__Exercise brief__. Transcribe only the lines of the listing below from the one holding "Lemma length_le_bytes n" through the one holding "Lemma le_bytes_le_value' n", inclusive, without any change.

__Provided entries__.

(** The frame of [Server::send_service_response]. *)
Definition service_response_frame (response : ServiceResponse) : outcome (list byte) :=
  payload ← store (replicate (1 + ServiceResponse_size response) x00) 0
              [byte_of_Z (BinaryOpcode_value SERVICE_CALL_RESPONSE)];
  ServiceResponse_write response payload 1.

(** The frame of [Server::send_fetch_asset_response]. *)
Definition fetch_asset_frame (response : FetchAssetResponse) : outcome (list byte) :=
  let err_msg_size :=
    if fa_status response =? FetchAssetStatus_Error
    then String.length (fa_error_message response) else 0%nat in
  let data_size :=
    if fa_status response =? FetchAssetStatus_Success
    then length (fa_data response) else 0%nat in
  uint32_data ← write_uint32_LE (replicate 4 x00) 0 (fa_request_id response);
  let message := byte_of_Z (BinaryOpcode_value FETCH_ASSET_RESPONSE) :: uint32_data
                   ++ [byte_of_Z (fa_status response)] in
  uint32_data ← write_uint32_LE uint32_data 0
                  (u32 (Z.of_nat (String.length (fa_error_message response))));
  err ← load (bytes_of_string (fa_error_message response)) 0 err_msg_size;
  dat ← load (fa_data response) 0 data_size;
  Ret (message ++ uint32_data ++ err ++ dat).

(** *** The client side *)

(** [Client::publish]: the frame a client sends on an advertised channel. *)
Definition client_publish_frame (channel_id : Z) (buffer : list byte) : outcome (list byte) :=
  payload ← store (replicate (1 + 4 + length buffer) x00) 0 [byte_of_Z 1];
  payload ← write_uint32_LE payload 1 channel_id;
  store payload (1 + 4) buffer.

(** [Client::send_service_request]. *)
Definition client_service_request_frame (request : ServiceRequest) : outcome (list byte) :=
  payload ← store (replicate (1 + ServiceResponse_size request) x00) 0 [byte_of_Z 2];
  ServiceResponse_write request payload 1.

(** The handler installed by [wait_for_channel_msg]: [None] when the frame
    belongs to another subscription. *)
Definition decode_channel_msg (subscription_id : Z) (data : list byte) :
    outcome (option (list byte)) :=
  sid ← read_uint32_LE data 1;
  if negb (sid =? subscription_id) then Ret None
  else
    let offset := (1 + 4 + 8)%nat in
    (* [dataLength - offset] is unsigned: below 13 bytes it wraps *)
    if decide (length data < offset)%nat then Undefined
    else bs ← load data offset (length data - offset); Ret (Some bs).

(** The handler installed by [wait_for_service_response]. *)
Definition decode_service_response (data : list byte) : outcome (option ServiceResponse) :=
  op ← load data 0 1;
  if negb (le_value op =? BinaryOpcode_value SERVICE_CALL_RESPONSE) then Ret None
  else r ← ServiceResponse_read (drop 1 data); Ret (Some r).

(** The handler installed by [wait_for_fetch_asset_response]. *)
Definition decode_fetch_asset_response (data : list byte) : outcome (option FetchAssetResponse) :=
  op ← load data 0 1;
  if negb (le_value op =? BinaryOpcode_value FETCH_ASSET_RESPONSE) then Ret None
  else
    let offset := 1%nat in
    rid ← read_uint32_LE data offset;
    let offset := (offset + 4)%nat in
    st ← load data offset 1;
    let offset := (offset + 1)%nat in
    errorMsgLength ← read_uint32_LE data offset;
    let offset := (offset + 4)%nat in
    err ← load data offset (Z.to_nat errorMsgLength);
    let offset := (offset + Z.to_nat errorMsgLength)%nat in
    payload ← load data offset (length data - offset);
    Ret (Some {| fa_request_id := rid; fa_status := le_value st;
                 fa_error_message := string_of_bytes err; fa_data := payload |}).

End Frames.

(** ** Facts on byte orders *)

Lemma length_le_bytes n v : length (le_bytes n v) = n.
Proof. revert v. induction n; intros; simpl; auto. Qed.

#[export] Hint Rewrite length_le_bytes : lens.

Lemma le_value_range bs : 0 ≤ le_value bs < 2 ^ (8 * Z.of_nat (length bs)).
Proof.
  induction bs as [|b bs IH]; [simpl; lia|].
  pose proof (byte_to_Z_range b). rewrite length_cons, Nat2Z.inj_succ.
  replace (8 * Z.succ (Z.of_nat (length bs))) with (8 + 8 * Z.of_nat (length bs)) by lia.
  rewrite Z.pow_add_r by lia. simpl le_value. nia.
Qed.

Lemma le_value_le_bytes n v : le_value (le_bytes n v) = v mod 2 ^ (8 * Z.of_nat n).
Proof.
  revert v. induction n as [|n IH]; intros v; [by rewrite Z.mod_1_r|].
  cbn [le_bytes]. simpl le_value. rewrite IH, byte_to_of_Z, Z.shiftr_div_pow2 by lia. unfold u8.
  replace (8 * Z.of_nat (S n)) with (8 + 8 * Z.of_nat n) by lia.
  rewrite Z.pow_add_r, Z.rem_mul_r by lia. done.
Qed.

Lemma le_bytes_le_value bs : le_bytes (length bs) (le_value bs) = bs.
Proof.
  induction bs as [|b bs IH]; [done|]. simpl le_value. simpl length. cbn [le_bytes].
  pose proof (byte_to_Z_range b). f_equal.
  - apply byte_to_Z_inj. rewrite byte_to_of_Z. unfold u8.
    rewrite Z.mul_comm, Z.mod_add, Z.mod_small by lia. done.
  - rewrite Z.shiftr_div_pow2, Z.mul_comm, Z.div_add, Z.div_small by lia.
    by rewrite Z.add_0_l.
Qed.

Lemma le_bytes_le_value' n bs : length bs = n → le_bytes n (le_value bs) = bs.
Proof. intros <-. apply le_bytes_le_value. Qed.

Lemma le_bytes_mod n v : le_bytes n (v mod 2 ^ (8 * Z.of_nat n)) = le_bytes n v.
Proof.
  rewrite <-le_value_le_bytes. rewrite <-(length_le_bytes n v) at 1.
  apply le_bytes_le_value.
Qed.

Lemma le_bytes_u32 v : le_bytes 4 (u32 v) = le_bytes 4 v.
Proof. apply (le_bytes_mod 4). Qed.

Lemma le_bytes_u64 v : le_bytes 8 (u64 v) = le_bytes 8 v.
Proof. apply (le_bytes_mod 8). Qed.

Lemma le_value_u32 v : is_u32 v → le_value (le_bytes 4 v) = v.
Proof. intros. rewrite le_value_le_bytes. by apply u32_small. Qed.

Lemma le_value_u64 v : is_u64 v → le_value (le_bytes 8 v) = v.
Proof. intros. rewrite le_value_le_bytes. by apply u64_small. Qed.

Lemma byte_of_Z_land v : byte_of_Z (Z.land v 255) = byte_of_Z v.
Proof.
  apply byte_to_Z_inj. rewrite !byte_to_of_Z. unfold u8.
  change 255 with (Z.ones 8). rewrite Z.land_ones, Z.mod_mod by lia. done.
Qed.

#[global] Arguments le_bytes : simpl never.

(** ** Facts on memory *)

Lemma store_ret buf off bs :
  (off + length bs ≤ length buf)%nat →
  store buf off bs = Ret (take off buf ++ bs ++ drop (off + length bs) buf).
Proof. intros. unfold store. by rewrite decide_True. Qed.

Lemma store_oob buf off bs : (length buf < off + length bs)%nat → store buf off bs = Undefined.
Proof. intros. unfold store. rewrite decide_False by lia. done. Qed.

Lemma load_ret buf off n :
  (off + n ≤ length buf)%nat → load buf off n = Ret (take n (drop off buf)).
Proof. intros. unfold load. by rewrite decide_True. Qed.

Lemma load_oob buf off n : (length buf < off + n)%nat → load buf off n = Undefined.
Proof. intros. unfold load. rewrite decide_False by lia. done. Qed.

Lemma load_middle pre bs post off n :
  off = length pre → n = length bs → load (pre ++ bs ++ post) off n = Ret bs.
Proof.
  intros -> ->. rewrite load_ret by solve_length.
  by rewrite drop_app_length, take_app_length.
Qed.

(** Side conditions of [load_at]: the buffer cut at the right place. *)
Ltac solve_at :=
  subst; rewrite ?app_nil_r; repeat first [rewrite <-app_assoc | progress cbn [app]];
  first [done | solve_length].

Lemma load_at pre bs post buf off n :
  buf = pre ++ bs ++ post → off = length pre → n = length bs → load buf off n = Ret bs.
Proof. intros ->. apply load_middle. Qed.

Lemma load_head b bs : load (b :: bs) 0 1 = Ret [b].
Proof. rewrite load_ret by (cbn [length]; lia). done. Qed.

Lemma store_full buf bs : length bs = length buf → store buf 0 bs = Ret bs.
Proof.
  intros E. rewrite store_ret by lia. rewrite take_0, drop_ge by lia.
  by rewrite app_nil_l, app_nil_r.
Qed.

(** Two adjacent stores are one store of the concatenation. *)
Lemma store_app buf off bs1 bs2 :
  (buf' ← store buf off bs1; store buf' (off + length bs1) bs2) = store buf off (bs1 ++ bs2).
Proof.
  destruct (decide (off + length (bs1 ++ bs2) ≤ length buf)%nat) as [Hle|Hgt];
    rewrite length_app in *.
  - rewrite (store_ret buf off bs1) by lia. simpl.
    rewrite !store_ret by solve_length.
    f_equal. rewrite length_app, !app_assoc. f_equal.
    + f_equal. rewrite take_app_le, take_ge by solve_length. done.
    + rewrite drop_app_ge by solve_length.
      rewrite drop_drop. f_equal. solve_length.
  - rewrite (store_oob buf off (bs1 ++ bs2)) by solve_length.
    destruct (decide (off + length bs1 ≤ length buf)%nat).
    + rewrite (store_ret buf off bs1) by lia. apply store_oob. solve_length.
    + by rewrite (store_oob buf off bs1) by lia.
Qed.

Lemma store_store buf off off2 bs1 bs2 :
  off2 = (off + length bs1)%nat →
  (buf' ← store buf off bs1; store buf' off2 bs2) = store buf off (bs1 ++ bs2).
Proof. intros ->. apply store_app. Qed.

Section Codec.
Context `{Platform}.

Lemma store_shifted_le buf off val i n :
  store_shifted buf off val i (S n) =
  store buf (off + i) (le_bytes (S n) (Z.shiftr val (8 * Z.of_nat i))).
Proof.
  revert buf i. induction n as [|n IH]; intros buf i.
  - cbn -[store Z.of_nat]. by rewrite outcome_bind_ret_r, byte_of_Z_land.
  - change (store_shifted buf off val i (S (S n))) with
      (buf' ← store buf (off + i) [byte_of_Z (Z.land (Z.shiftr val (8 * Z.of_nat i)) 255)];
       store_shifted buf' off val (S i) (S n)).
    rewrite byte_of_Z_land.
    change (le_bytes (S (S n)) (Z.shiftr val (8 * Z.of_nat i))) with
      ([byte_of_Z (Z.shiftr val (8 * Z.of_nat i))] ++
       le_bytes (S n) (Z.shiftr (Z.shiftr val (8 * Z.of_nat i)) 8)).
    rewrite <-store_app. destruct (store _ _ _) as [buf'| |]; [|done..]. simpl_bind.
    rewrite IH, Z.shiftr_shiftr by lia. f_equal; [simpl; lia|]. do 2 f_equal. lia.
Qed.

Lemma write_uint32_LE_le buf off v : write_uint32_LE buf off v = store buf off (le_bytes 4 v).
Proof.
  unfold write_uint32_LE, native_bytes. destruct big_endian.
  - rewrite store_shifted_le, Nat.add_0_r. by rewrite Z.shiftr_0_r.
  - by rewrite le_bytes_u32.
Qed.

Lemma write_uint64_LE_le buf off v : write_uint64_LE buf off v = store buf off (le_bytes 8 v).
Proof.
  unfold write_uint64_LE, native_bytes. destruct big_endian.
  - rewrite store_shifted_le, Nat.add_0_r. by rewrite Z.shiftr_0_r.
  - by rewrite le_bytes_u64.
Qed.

__Result of the exercise__.
Lemma length_le_bytes n v : length (le_bytes n v) = n.
Proof. revert v. induction n; intros; simpl; auto. Qed.

#[export] Hint Rewrite length_le_bytes : lens.

Lemma le_value_range bs : 0 ≤ le_value bs < 2 ^ (8 * Z.of_nat (length bs)).
Proof.
  induction bs as [|b bs IH]; [simpl; lia|].
  pose proof (byte_to_Z_range b). rewrite length_cons, Nat2Z.inj_succ.
  replace (8 * Z.succ (Z.of_nat (length bs))) with (8 + 8 * Z.of_nat (length bs)) by lia.
  rewrite Z.pow_add_r by lia. simpl le_value. nia.
Qed.

Lemma le_value_le_bytes n v : le_value (le_bytes n v) = v mod 2 ^ (8 * Z.of_nat n).
Proof.
  revert v. induction n as [|n IH]; intros v; [by rewrite Z.mod_1_r|].
  cbn [le_bytes]. simpl le_value. rewrite IH, byte_to_of_Z, Z.shiftr_div_pow2 by lia. unfold u8.
  replace (8 * Z.of_nat (S n)) with (8 + 8 * Z.of_nat n) by lia.
  rewrite Z.pow_add_r, Z.rem_mul_r by lia. done.
Qed.

Lemma le_bytes_le_value bs : le_bytes (length bs) (le_value bs) = bs.
Proof.
  induction bs as [|b bs IH]; [done|]. simpl le_value. simpl length. cbn [le_bytes].
  pose proof (byte_to_Z_range b). f_equal.
  - apply byte_to_Z_inj. rewrite byte_to_of_Z. unfold u8.
    rewrite Z.mul_comm, Z.mod_add, Z.mod_small by lia. done.
  - rewrite Z.shiftr_div_pow2, Z.mul_comm, Z.div_add, Z.div_small by lia.
    by rewrite Z.add_0_l.
Qed.

Lemma le_bytes_le_value' n bs : length bs = n → le_bytes n (le_value bs) = bs.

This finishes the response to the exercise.